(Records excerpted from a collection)
::::::::::

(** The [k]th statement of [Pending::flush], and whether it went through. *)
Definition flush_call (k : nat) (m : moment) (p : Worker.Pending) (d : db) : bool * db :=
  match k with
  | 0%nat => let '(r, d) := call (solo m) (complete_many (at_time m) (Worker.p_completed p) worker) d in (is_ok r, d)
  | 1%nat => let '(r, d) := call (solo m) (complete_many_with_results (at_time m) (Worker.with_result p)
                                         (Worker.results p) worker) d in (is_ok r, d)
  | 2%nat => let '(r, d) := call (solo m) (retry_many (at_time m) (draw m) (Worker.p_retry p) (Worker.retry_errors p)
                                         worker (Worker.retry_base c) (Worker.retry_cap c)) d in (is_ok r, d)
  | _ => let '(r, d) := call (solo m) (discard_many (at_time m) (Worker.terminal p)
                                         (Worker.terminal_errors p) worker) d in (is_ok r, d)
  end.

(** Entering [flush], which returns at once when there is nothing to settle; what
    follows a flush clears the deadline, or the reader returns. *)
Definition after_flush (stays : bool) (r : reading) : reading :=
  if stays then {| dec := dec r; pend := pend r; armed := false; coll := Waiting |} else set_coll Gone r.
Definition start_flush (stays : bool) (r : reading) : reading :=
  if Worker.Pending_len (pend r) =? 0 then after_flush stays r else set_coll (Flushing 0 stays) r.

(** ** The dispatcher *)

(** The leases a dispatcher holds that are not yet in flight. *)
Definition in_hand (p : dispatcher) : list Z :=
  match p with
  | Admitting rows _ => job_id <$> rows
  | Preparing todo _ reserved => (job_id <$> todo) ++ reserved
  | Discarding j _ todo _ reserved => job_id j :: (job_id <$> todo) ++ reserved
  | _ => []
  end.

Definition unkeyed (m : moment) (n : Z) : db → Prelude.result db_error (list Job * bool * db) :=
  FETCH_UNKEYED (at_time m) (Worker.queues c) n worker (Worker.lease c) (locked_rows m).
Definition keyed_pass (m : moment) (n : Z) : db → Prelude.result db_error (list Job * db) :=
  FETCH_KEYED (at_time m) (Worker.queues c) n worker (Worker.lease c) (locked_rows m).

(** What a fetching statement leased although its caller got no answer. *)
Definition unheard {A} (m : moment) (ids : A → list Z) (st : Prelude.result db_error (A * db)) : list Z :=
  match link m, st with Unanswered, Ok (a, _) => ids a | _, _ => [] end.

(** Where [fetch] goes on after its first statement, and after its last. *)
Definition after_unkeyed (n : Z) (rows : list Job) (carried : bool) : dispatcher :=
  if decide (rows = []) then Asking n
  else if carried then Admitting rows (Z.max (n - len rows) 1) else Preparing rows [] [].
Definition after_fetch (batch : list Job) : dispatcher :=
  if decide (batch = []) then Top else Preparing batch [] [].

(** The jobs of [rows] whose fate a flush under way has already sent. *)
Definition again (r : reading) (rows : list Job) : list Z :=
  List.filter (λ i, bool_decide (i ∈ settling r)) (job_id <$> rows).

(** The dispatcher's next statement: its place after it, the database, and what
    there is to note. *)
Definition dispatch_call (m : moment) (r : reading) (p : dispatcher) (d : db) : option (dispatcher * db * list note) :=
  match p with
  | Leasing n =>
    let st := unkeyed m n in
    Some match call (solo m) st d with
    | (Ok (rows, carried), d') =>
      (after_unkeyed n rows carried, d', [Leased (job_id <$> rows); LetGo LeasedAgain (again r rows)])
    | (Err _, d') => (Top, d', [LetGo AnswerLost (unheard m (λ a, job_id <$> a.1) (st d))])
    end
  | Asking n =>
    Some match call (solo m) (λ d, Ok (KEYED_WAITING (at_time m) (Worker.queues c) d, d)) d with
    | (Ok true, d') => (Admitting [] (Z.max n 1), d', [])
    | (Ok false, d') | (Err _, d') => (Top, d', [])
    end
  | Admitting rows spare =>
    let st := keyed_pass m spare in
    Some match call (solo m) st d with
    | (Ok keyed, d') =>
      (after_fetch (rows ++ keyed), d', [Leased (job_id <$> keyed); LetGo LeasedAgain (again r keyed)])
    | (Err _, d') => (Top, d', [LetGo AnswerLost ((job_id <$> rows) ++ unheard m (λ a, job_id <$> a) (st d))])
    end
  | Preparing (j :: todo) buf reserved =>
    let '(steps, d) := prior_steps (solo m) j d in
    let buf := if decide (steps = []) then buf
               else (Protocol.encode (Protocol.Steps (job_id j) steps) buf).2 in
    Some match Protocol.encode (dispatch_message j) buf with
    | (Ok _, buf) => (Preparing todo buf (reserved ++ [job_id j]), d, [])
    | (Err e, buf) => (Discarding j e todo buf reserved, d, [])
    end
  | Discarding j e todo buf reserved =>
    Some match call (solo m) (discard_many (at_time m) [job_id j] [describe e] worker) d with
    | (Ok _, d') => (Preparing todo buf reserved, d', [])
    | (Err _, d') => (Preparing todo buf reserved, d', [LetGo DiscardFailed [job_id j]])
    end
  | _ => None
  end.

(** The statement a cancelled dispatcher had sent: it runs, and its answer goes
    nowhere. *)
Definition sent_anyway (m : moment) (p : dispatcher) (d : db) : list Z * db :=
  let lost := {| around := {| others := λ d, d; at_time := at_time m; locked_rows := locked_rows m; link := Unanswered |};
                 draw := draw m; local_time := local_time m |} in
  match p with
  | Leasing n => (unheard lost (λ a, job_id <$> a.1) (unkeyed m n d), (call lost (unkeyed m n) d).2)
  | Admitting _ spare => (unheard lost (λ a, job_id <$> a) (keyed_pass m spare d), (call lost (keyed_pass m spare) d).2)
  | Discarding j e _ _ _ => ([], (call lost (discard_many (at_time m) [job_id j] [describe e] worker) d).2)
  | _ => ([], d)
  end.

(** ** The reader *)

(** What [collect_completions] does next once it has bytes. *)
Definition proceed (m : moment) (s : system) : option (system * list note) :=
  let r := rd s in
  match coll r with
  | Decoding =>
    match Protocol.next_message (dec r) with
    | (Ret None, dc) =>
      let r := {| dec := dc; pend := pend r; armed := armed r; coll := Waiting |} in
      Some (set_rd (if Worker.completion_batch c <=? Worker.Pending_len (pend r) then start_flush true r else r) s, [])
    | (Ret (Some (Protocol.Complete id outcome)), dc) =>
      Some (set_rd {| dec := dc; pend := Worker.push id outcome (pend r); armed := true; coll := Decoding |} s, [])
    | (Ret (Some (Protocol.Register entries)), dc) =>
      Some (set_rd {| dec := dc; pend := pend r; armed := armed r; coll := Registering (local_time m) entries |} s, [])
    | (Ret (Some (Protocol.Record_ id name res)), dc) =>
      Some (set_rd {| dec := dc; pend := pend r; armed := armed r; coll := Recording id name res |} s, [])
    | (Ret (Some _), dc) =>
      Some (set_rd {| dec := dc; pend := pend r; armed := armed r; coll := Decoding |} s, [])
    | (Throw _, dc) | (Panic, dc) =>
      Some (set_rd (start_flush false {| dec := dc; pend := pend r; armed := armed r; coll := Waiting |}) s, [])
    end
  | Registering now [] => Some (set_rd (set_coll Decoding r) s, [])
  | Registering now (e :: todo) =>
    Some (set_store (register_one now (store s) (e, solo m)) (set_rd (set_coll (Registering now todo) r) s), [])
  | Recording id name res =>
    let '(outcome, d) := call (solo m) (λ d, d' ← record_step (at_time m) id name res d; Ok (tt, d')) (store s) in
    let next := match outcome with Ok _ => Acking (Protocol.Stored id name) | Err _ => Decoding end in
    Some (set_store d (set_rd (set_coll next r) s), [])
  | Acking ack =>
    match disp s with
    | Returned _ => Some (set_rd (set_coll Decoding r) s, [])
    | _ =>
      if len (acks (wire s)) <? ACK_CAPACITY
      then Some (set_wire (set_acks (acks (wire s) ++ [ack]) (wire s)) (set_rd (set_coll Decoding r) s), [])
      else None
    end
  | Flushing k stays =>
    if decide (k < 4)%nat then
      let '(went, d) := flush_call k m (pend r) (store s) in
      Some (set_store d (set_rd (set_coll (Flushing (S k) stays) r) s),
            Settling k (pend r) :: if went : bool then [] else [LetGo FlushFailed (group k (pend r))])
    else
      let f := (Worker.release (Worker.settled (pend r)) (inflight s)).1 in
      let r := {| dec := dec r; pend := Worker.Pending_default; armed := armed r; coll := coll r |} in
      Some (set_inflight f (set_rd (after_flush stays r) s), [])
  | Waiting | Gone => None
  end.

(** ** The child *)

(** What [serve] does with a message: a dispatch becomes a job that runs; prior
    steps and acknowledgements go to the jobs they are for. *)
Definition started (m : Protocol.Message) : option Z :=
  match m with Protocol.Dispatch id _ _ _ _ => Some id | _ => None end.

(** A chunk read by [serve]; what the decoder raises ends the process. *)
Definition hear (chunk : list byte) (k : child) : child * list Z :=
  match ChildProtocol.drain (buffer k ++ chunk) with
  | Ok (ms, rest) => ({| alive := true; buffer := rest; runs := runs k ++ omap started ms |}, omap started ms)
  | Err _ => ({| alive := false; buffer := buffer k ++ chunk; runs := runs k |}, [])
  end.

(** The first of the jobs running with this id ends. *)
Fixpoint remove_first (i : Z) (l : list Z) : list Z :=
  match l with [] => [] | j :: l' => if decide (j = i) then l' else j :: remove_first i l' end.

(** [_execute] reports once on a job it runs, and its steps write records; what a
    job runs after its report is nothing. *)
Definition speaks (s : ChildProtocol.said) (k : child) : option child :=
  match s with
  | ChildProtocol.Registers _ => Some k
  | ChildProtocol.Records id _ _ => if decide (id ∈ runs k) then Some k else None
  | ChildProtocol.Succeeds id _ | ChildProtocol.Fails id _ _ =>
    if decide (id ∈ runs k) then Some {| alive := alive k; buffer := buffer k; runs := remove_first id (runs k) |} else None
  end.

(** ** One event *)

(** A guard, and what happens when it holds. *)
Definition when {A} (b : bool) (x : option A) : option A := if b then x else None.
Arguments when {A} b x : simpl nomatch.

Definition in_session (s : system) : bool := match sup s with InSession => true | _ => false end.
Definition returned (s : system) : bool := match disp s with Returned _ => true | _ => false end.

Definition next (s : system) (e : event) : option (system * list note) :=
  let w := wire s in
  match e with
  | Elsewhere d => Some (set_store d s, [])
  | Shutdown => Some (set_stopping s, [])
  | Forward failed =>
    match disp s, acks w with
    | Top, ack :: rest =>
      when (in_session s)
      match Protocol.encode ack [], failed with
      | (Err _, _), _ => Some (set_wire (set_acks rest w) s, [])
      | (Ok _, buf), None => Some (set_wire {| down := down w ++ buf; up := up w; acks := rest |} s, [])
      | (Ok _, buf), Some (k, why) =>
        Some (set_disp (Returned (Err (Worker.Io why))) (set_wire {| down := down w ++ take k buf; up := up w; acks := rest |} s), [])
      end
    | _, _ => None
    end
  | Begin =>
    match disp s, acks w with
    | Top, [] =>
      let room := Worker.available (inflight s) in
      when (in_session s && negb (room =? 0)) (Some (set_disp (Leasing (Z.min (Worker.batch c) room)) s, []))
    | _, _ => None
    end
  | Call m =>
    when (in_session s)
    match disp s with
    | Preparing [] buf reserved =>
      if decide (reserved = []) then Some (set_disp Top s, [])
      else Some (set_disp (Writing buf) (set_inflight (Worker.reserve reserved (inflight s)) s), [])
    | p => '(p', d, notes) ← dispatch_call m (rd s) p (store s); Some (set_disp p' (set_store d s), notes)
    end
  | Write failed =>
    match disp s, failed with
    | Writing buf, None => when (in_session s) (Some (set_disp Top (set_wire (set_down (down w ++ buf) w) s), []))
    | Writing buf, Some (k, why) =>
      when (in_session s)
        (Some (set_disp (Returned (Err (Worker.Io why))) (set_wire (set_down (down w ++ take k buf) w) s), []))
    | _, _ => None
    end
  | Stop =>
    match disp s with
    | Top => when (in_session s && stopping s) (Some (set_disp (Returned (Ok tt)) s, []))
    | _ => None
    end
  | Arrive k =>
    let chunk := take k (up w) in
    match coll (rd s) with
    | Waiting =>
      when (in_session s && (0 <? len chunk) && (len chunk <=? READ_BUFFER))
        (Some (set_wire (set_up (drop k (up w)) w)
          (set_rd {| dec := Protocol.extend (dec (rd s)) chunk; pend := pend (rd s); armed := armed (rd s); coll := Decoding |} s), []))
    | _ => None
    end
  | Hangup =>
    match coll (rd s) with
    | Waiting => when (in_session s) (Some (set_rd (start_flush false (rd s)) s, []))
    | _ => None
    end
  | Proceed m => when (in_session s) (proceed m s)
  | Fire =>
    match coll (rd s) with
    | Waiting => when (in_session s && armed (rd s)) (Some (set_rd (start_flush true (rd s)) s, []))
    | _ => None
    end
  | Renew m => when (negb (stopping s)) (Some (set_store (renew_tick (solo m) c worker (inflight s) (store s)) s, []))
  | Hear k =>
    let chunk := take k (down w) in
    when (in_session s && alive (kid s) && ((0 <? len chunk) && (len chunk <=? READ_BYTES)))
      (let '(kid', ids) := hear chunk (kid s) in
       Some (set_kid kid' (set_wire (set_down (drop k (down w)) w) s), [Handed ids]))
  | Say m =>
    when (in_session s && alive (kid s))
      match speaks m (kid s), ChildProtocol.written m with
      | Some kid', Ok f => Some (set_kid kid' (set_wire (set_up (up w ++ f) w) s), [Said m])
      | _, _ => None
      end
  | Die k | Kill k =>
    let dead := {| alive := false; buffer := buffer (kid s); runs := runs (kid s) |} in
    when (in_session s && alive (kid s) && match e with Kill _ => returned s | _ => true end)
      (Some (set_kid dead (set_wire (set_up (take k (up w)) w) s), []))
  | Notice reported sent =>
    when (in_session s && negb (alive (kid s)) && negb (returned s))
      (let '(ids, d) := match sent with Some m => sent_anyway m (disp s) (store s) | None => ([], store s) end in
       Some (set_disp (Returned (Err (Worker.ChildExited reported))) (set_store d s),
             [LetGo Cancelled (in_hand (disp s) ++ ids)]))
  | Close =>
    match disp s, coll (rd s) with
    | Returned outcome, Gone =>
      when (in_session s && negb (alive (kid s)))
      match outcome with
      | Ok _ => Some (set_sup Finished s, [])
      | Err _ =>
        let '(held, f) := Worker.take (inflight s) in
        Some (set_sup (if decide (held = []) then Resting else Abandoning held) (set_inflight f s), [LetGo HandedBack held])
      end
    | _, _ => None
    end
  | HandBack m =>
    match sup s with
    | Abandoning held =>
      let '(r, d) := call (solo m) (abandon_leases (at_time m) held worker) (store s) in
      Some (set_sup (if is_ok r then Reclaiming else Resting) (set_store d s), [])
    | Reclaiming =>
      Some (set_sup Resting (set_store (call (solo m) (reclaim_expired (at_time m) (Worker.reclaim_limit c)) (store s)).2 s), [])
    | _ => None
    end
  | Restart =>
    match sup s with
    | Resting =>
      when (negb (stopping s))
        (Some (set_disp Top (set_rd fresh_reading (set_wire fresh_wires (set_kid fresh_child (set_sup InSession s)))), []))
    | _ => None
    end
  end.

::::::::::

● EXERCISE: Using the data above, return each line that includes the word "Abandoning".

● ANSWER BELOW:
        Some (set_sup (if decide (held = []) then Resting else Abandoning held) (set_inflight f s), [LetGo HandedBack held])
    | Abandoning held =>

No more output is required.